On Sept. 18, residents of Scotland will head to voting booths to answer the question, "Should Scotland be an independent country?"
The most recent poll suggests that they will say no — the pro-union Better Together campaign leads by 53 percent to the independence campaign's 47 percent. But why did Scotland feel the need to ask itself this question in the first place?
As long ago as 1962, President John F. Kennedy called for a global Declaration of Interdependence to complement the United States' Declaration of Independence of 1776.
Yet even today, in an era of global markets and global brands, nationalism has failed to disappear. Instead, by reworking the old idea that "small is beautiful," secessionist movements from Scotland and Catalonia to Flanders and Lombardy are campaigning for the rebirth of small independent states whose greater adaptability and cultural homogeneity, they claim, will make them economic success stories and paragons of social justice.
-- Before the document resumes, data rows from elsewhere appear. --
(** The output of the fence stripper starts with two backticks only when
    its input does. *)
Lemma strip_two_backticks s :
  Json.starts_with [96; 96]%N s = false ->
  Json.starts_with [96; 96]%N (strip fence None s) = false.
Proof.
  destruct s as [|x s]; [done|].
  destruct (N.eqb 96 x) eqn:Ex.
  - apply N.eqb_eq in Ex. subst x. intros H.
    destruct s as [|y s]; [done|].
    assert (Ey : N.eqb 96 y = false).
    { destruct (N.eqb 96 y) eqn:E; [|done].
      cbn [Json.starts_with] in H. by rewrite N.eqb_refl, E in H. }
    assert (Hy : y <> backtick).
    { intros ->. by rewrite N.eqb_refl in Ey. }
    assert (Hnot : Json.starts_with fence (96%N :: y :: s) = false).
    { rewrite starts_with_fence_cons. cbn [Json.starts_with].
      by rewrite Ey, andb_false_r. }
    rewrite strip_scan, Hnot.
    rewrite (strip_keeps fence y s Hy eq_refl).
    cbn [Json.starts_with]. by rewrite Ey, andb_false_r.
  - intros _.
    assert (Hx : x <> backtick).
    { intros ->. by rewrite N.eqb_refl in Ex. }
    rewrite (strip_keeps fence x s Hx eq_refl).
    cbn [Json.starts_with]. by rewrite Ex.
Qed.
Lemma FindPath_loop_to_steps_cached fuel start goal finalpath gn
    (s : AStarGenericCached) r fp s' :
  m_goal s = Some goal ->
  FindPath_loop fuel goal finalpath gn s = Some (r, fp, s') ->
  exists n s'', Step_until_done n (with_stepper start gn s) = Some (r, s'') /\
                stepped_outcome r finalpath fp s''.
Proof.
  assert (Hempty : forall s : AStarGenericCached, m_openlist s = [] ->
    exists n s'', Step_until_done n (with_stepper start gn s) = Some (PATH_NOTFOUND, s'') /\
                  stepped_outcome PATH_NOTFOUND finalpath finalpath s'').
  { intros s0 Hol. exists 1%nat, (with_stepper start gn s0).
    rewrite Step_until_done_unfold_cached, Step_with_stepper_cached, Hol. done. }
  revert s. induction fuel as [|fuel IH]; intros s Hgoal.
  - simpl. destruct (m_openlist s) eqn:Hol; [|done]. intros [= <- <- <-]. by apply Hempty.
  - rewrite FindPath_loop_unfold_cached. destruct (m_openlist s) eqn:Hol.
    { intros [= <- <- <-]. by apply Hempty. }
    destruct (close_front s) as [s1|] eqn:Hs1; [|done]. cbn [mbind option_bind].
    destruct (deref (store s1) (m_currentnode s1)) as [cur|] eqn:Hcur; [|done].
    cbn [mbind option_bind].
    pose proof (close_front_goal_cached _ _ Hs1) as Hg1.
    destruct (bool_decide (m_node cur ≠ goal)) eqn:Hne.
    + destruct (expand _ s1) as [s2|] eqn:Hs2; [|done]. cbn [mbind option_bind].
      intros Hloop.
      destruct (IH s2) as (n & s'' & Hn & Hout); [|done|].
      { rewrite (expand_goal _ _ _ Hs2). congruence. }
      exists (S n), s''. split; [|done].
      rewrite Step_until_done_unfold_cached, Step_with_stepper_cached, Hol, Hs1.
      cbn [mbind option_bind]. rewrite Hcur. cbn [mbind option_bind].
      rewrite Hg1, Hgoal. cbn [mbind option_bind]. rewrite Hne, Hs2. done.
    + destruct (walk_parents _ _ _ _) as [path|] eqn:Hwalk; [|done].
      cbn [mbind option_bind]. intros [= <- <- <-].
      exists 1%nat, (with_stepper start gn s1). split.
      * rewrite Step_until_done_unfold_cached, Step_with_stepper_cached, Hol, Hs1.
        cbn [mbind option_bind]. rewrite Hcur. cbn [mbind option_bind].
        rewrite Hg1, Hgoal. cbn [mbind option_bind]. by rewrite Hne.
      * exists fuel. intros ?. done.
Qed.
(** * HR management application: access control and JSON-file persistence

    A shallow embedding of [app.py] (the Flask application of the HR module):
    the JSON store ([read_json_file], [write_json_file]), the route guards
    ([login_required], [role_required]) and the attendance, leave, employee,
    recruitment and login handlers, followed by the properties of the
    access-control and persistence core.

    Python values are embedded as the type [value]; a handler is a function
    from a request to a computation over the application state (the data
    files, the session and the flashed messages) that either returns a
    response or raises. An exception keeps the state reached so far, as in
    Python: nothing is rolled back. *)

From Stdlib Require Import ZArith Ascii String List Bool DecimalString.
From Stdlib Require Import PrimFloat SpecFloat FloatOps Uint63.
From stdpp Require Import gmap strings list.

Set Warnings "-register-all".
Local Open Scope string_scope.
Local Open Scope Z_scope.

(** ** Python values *)

(** What [json.load] produces and what the handlers build: [None], booleans,
    integers, floats, strings, lists and dictionaries with string keys. A
    dictionary is an association list in insertion order (the order
    [json.dump] writes); a key is looked up at its first entry. *)
Inductive value : Type :=
| VNone
| VBool (b : bool)
| VInt (z : Z)
| VFloat (f : float)
| VStr (s : string)
| VList (l : list value)
| VDict (d : list (string * value)).

Inductive exn : Type :=
| FileNotFoundError
| UnicodeDecodeError
| JSONDecodeError
| RecursionError
| KeyError (k : string)
| TypeError
| ValueError
| AttributeError.

(** A computation without side effects: a result or a raised exception. *)
Inductive res (A : Type) : Type :=
| Ok (a : A)
| Raise (e : exn).
Arguments Ok {A} a.
Arguments Raise {A} e.

Definition res_bind {A B} (m : res A) (k : A -> res B) : res B :=
  match m with
  | Ok a => k a
  | Raise e => Raise e
  end.

Declare Scope res_scope.
Delimit Scope res_scope with res.
Notation "'let?' x ':=' m 'in' k" := (res_bind m (fun x => k))
  (at level 10, x name, m at level 100, k at level 200,
   format "'[v' 'let?'  x  ':='  m  'in' '/' k ']'") : res_scope.
Local Open Scope res_scope.

(** *** Numbers: [bool] and [int] compare with [float] by exact value *)

Inductive num : Type :=
| NInt (z : Z)
| NFloat (f : float).

Definition num_of (v : value) : option num :=
  match v with
  | VBool b => Some (NInt (Z.b2z b))
  | VInt z => Some (NInt z)
  | VFloat f => Some (NFloat f)
  | _ => None
  end.
(** * swole: program expansion and weight arithmetic

    A shallow embedding of [swole/main.py]: the frozen data classes
    ([WorkingSet], [Session], [MicroCycle], [MesoCycle], [Program]), the
    generators that expand a parsed YAML document into them, the weight
    and rounding arithmetic, and the plain presentation of a program.

    Modelling conventions.
    - A parsed YAML document is a [value]: Python's dynamically typed
      scalars, lists and dicts.  Dicts are finite maps with string keys.
    - Python floats are idealised as exact rationals ([Q]); [a // b] on
      floats is the floor of the exact quotient.
    - An exception is an [exn]; code that can raise returns a [result].
    - A generator is the trace it produces when it is driven to its end:
      the items yielded and the exception, if any, that ended it.  What a
      procedure prints is recorded the same way, line by line. *)

From Stdlib Require Import ZArith QArith Qround Qabs String Ascii List Lia Lqa.
From Stdlib Require Import DecimalString.
From stdpp Require Import base option list gmap strings fin_maps.

Local Set Warnings "-register-all".
Local Open Scope Z_scope.

(** ** Python values *)

Inductive Numeric : Type :=
| NInt (z : Z)
| NFloat (q : Q).

Inductive value : Type :=
| VNone
| VBool (b : bool)
| VInt (z : Z)
| VFloat (q : Q)
| VStr (s : string)
| VSeq (l : list value)
| VMap (m : gmap string value).

Inductive exn : Type :=
| KeyError (key : string)
| TypeError
| ValueError
| ContractNotRespected
| Unsupported.

Inductive result (A : Type) : Type :=
| Ok (a : A)
| Raise (e : exn).
Arguments Ok {A} a.
Arguments Raise {A} e.

#[global] Instance result_ret : MRet result := λ A a, Ok a.
#[global] Instance result_bind : MBind result := λ A B k r,
  match r with
  | Ok a => k a
  | Raise e => Raise e
  end.

Definition is_zero (q : Q) : bool := Qeq_bool q 0.

(** [float(n)] for a number. *)
Definition float (n : Numeric) : Q :=
  match n with
  | NInt z => inject_Z z
  | NFloat q => q
  end.

(** Truth value of an optional number: [None] and zero are falsy. *)
Definition truthy_num (n : option Numeric) : bool :=
  match n with
  | None => false
  | Some n => negb (is_zero (float n))
  end.

(** Truth value of an arbitrary object. *)
Definition truthy (v : value) : bool :=
  match v with
  | VNone => false
  | VBool b => b
  | VInt z => negb (z =? 0)
  | VFloat q => negb (is_zero q)
  | VStr s => negb (String.eqb s EmptyString)
  | VSeq l => negb (Nat.eqb (length l) 0)
  | VMap m => negb (Nat.eqb (size m) 0)
  end.

(** The right operand of [float * x] and the argument of
    [format(x, '.1f')]: ints, bools and floats are numbers. *)
Definition as_real (v : value) : option Q :=
  match v with
  | VBool b => Some (inject_Z (Z.b2z b))
  | VInt z => Some (inject_Z z)
  | VFloat q => Some q
  | _ => None
  end.

(** ** Rounding *)

Definition floordiv (a b : Q) : Q := inject_Z (Qfloor (a / b)).

Definition mround (value : Q) (rounding : option Numeric) : Q :=
  let rounding :=
    match rounding with
    | Some r => if negb (truthy_num (Some r)) then 5%Q else float r
    | None => 5%Q
    end in
  (floordiv value rounding * rounding)%Q.

(** ** Rendering *)

(** [str(n)] for an int. *)
Definition str_int (z : Z) : string := NilZero.string_of_int (Z.to_int z).

(** Nearest integer, ties to the even one. *)
Definition round_half_even (q : Q) : Z :=
  let f := Qfloor q in
  match ((q - inject_Z f) ?= 1 # 2)%Q with
  | Lt => f
  | Gt => f + 1
  | Eq => if Z.even f then f else f + 1
  end.

(** [format(x, '.1f')] for a real number: sign, integer part, a point
    and one digit; the magnitude is rounded to the nearest tenth. *)
Definition fixed1 (q : Q) : string :=
  let t := round_half_even (Qabs q * 10) in
  ((if Qlt_le_dec q 0 then "-" else EmptyString) ++
   str_int (t / 10) ++ "." ++ str_int (t mod 10))%string.

Definition format_1f (v : value) : result string :=
  match v with
  | VBool _ | VInt _ | VFloat _ =>
      match as_real v with
      | Some q => Ok (fixed1 q)
      | None => Raise TypeError
      end
  | VStr _ => Raise ValueError
  | VNone | VSeq _ | VMap _ => Raise TypeError
  end.

(** [format(x, '')], that is [str(x)].  The text Python gives a float or
    a container is not modelled. *)
Definition py_str (v : value) : result string :=
  match v with
  | VNone => Ok "None"%string
  | VBool b => Ok (if b then "True" else "False")%string
  | VInt z => Ok (str_int z)
  | VStr s => Ok s
  | VFloat _ | VSeq _ | VMap _ => Raise Unsupported
  end.

(** ** Data classes *)

Record WorkingSet : Type := mkWorkingSet {
  percent : value;
  reps : value;
  amrap : value;
}.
It has taken the Scottish National Party only a half-century to move from irrelevance — securing 0.5 percent of the Scottish vote in 1955 — to center stage as the majority government in the devolved Scottish Parliament.
What changed in the interim was not Scotland's sense of "Scottishness" — the country's distinctive identity has been a constant feature of its cultural and civic life throughout the Union With England, which dates from 1707. Scotland never became "North Britain," but equally, for three centuries, Scottish patriotism did not demand expression in a separate state.
What is new is the impact of global change. Scotland has been transformed from one of the workshops of the world to a service economy. At one point, Scotland's shipyards produced a fifth of the world's ships, and its manufacturing and mining sector employed more than 40 percent of Scottish workers. It now employs just 8 percent.
Scotland had to embark on a 50-year search for new skills, new jobs and a new prosperity — its real quarrel should be with globalization, rather than England. But just as, during the Industrial Revolution, nationalist movements sprang up as people tried to protect and shelter their communities against uneven and inequitable patterns of growth, Europeans are once again mobilizing around traditional identities, this time amid the insecurities of globalization.